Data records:
□ □ □ □ □ □ □

Lemma claims_step b ev : claims_ok b -> event_ok b ev -> claims_ok (record b ev).
Proof.
  intros [Hc Ht] Hok.
  assert (forall id e, entries_step b ev !! id = Some e -> is_Some (claim e) ->
    (exists e0, b_entries b !! id = Some e0 /\ message e = message e0 /\ revision e = revision e0
       /\ claim e = claim e0)
    \/ exists e0 c, b_entries b !! id = Some e0 /\ ev = EClaim id (Some c)
         /\ e = claim_entry (Some c) (sequence b + 1) e0) as Hcase.
  { intros id e H Hsome.
    apply entries_step_inv in H as [(_ & _ & [(_ & _ & Hn & _)|(e0 & H0 & _ & [(a & -> & ->)|(c & -> & ->)])])|H].
    - rewrite Hn in Hsome. by destruct Hsome.
    - left. by exists e0.
    - right. simpl in Hsome. destruct Hsome as [c' ->]. eauto.
    - left. by exists e. }
  constructor.
  - intros id e c H Hcl. rewrite record_entries in H.
    apply Hcase in H as [(e0 & H0 & Em & Er & Ec)|(e0 & c' & H0 & -> & ->)]; [| |by eexists].
    + rewrite Em, Er. apply (Hc _ _ _ H0). congruence.
    + simpl in Hcl. injection Hcl as ->. simpl in Hok.
      destruct Hok as (e1 & He1 & ? & ? & ? & _). simpl. assert (e0 = e1) as -> by congruence.
      done.
  - intros id id' e e' t H H' Hs Hs' Htask Htask'. rewrite record_entries in H, H'.
    pose proof (Hcase _ _ H Hs) as C. pose proof (Hcase _ _ H' Hs') as C'.
    destruct C as [(e0 & H0 & Em & Er & Ec)|(e0 & c & H0 & -> & ->)],
      C' as [(e0' & H0' & Em' & Er' & Ec')|(e0' & c' & H0' & Eev & ->)].
    + apply (Ht _ _ e0 e0' t); congruence.
    + rewrite Eev in Hok. destruct Hok as (e1 & He1 & _ & _ & _ & Huniq). simpl in *.
      destruct (decide (id = id')) as [|Hd]; [done|]. exfalso.
      assert (claim e0 = None) as Hn by (apply (Huniq t id e0); congruence).
      destruct Hs as [? ?]. congruence.
    + destruct Hok as (e1 & He1 & _ & _ & _ & Huniq). simpl in *.
      destruct (decide (id' = id)) as [|Hd]; [done|]. exfalso.
      assert (claim e0' = None) as Hn by (apply (Huniq t id' e0'); congruence).
      destruct Hs' as [? ?]. congruence.
    + by injection Eev.
Qed.

Lemma size_insert_le `{Countable A} (a : A) (s : gset A) : (size ({[a]} ∪ s) <= S (size s))%nat.
Proof.
  rewrite size_union_alt, size_singleton.
  assert (size (s ∖ {[a]}) <= size s)%nat by (apply subseteq_size; set_solver). lia.
Qed.

Lemma size_alter (f : Entry -> Entry) i (m : gmap N Entry) : size (alter f i m) = size m.
Proof.
  rewrite <- (size_dom (alter f i m)), <- (size_dom m). by rewrite dom_alter.
Qed.

Lemma project_set_step b ev p :
  index_ok b ->
  project_set (record b ev) p ⊆
    match ev with
    | EPost m => if decide (p = m_project m) then {[m_id m]} ∪ project_set b p else project_set b p
    | _ => project_set b p
    end.
Proof.
  intros Hix. destruct (record_others b ev) as (_ & _ & Hp & _). unfold project_set at 1.
  rewrite Hp. destruct ev as [m|i a|i c|i|q on|a|a]; simpl; try done.
  - destruct (decide (p = m_project m)) as [->|]; [by rewrite lookup_insert_eq|].
    by rewrite lookup_insert_ne.
  - destruct (msgs b !! i) as [m|]; [|done]. unfold project_set.
    destruct (projects b !! m_project m) as [ids|] eqn:E; [|done].
    case_bool_decide; destruct (decide (p = m_project m)) as [->|].
    + rewrite lookup_delete_eq. simpl. set_solver.
    + by rewrite lookup_delete_ne.
    + rewrite lookup_insert_eq, E. simpl. set_solver.
    + by rewrite lookup_insert_ne.
Qed.

Lemma acks_step b ev :
  event_ok b ev -> map_sum acks (b_entries b) <= 4096 ->
  (forall id e, b_entries b !! id = Some e -> 1 <= id <= sequence b) ->
  map_sum acks (entries_step b ev) <= 4096.
Proof.
  intros Hok Hle Hid. destruct ev as [m|i a|i c|i|q on|a|a]; simpl; try done.
  - destruct Hok as [Hnew _]. rewrite map_sum_insert; [by unfold acks at 1; simpl|].
    destruct (b_entries b !! m_id m) eqn:E; [|done]. apply Hid in E. lia.
  - destruct Hok as [(e & He & _) Hlt].
    pose proof (map_sum_alter acks (ack_entry a (sequence b + 1)) _ i e He) as Hs.
    assert (acks (ack_entry a (sequence b + 1) e) <= acks e + 1) as Ha.
    { unfold acks. simpl. pose proof (size_insert_le a (acknowledged e)). lia. }
    lia.
  - destruct (b_entries b !! i) as [e|] eqn:He.
    + pose proof (map_sum_alter acks (claim_entry c (sequence b + 1)) _ i e He) as Hs.
      assert (acks (claim_entry c (sequence b + 1) e) = acks e) as Ha by done. lia.
    + assert (alter (claim_entry c (sequence b + 1)) i (b_entries b) = b_entries b) as ->; [|done].
      apply map_eq. intros k. destruct (decide (k = i)) as [->|].
      * by rewrite lookup_alter_eq, He.
      * by rewrite lookup_alter_ne.
  - destruct (b_entries b !! i) as [e|] eqn:He.
    + rewrite (map_sum_delete _ _ _ _ He) in Hle. lia.
    + by rewrite delete_id.
Qed.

□ □ □ □ □ □ □

Task statement:
How many lines in the records hold the string "injection"? Reply with the number alone.

Completed exercise:
2